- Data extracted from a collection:
-*-*-

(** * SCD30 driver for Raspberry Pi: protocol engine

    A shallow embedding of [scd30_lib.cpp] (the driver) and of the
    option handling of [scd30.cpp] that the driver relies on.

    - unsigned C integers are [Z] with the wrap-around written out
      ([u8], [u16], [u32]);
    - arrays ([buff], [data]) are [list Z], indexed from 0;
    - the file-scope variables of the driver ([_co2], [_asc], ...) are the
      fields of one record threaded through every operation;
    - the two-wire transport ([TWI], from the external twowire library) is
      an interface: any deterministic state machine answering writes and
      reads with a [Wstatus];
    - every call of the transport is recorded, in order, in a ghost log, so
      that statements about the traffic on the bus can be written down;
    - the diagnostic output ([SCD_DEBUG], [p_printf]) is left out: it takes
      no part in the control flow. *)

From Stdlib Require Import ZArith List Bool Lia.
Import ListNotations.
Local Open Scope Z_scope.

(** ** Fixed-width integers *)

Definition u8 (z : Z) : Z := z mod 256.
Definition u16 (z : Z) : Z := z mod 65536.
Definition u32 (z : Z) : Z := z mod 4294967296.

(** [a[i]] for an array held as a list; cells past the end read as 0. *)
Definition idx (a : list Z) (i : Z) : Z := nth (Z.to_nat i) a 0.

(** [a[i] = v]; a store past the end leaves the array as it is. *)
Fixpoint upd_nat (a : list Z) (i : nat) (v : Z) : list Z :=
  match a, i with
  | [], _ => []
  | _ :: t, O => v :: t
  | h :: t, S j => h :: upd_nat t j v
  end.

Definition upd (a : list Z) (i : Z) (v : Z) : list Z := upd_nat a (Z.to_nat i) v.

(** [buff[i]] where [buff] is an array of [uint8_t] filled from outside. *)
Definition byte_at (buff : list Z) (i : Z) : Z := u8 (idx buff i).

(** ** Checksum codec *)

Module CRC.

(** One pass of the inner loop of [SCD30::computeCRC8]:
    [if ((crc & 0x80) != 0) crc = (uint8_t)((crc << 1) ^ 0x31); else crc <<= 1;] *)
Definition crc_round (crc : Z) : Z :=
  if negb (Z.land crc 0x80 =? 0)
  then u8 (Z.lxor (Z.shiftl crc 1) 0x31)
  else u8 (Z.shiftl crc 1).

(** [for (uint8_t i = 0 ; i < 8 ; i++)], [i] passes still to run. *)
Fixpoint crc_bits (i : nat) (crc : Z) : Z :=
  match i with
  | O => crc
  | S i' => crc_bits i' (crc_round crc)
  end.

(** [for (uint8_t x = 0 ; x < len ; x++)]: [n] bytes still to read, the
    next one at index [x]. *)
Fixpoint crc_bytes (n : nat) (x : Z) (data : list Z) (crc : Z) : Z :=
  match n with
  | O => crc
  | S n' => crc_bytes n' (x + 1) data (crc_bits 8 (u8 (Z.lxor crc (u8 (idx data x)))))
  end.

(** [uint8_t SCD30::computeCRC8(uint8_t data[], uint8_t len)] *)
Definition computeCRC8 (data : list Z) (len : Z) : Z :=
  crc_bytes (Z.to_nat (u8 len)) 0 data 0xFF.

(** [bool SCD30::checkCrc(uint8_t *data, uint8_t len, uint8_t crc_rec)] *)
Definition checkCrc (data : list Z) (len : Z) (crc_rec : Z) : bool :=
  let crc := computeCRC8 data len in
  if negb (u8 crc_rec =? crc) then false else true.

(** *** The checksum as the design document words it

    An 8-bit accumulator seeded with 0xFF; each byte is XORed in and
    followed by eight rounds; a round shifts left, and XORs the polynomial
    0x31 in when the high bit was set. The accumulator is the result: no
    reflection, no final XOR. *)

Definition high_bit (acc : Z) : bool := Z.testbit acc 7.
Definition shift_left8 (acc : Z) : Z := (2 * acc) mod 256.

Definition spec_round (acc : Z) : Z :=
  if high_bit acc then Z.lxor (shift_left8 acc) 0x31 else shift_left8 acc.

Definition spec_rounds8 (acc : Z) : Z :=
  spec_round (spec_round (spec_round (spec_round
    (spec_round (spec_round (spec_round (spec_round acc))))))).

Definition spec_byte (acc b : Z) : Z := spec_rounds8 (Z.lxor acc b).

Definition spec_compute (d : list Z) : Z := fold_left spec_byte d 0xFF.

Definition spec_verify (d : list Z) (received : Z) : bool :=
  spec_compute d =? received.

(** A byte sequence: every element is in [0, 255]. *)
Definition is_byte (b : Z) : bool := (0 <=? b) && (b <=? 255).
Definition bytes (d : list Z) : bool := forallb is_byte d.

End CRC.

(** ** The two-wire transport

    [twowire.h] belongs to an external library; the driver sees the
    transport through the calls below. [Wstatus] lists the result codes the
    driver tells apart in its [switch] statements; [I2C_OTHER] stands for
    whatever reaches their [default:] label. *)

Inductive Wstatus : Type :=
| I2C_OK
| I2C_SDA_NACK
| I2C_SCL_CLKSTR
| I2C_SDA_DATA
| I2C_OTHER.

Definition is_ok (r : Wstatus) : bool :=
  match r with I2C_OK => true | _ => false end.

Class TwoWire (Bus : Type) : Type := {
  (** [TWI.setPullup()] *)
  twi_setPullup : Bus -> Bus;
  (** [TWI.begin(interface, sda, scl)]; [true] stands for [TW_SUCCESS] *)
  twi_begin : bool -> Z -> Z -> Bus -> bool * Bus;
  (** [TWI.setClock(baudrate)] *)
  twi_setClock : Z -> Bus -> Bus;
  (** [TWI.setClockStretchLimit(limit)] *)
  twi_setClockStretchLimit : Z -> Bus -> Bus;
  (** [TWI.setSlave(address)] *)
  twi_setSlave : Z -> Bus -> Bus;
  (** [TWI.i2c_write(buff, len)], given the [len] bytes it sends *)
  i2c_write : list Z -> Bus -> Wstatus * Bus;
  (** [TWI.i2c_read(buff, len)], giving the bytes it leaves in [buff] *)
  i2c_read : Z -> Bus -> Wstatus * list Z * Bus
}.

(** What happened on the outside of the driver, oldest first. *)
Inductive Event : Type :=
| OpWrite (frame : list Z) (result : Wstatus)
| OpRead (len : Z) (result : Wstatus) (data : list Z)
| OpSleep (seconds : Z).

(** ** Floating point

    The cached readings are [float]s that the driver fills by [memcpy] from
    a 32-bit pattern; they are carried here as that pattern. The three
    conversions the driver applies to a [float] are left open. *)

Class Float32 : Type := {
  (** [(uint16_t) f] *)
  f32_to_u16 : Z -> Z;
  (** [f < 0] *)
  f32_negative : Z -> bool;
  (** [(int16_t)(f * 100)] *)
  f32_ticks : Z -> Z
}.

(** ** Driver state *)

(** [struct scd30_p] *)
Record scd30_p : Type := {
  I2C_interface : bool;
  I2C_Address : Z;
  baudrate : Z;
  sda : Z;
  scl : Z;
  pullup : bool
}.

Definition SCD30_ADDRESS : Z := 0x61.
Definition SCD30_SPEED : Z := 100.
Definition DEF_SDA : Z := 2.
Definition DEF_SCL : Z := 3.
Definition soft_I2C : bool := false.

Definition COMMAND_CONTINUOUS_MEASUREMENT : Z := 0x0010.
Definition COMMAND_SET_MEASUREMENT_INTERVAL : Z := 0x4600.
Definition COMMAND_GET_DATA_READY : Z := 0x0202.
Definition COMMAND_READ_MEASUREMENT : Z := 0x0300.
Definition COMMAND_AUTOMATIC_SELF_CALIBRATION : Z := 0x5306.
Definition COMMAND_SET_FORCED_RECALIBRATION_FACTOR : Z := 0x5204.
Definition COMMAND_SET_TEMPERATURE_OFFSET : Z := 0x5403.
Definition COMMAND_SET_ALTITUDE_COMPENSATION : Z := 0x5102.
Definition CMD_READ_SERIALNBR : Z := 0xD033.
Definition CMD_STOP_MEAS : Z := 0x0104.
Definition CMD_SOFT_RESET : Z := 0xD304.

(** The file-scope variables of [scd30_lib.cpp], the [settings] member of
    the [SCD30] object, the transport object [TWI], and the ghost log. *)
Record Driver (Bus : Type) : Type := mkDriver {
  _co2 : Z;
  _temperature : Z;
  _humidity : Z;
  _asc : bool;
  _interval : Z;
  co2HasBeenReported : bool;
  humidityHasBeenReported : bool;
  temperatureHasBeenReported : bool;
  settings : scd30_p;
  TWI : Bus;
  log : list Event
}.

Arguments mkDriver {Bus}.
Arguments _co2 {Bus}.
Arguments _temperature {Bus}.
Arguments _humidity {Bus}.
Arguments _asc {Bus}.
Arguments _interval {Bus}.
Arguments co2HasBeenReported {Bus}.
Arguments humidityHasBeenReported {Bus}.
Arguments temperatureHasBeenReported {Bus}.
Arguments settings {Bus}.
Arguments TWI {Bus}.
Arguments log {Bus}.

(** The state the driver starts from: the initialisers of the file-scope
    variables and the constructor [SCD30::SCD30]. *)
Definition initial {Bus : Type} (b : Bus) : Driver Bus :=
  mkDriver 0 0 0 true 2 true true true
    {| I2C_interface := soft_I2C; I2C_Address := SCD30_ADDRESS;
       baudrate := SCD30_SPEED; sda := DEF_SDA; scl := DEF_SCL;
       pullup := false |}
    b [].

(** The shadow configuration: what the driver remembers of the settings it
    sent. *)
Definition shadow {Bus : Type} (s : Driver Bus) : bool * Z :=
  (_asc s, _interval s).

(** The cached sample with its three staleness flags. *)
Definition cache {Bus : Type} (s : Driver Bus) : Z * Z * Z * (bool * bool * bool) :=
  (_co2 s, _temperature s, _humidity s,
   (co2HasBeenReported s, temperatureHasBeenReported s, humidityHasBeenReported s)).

-*-*-

- About this exercise: Show a copy of each line from the records above in which the string "humidityHasBeenReported" occurs.

- Response:
  humidityHasBeenReported : bool;
Arguments humidityHasBeenReported {Bus}.
   (co2HasBeenReported s, temperatureHasBeenReported s, humidityHasBeenReported s)).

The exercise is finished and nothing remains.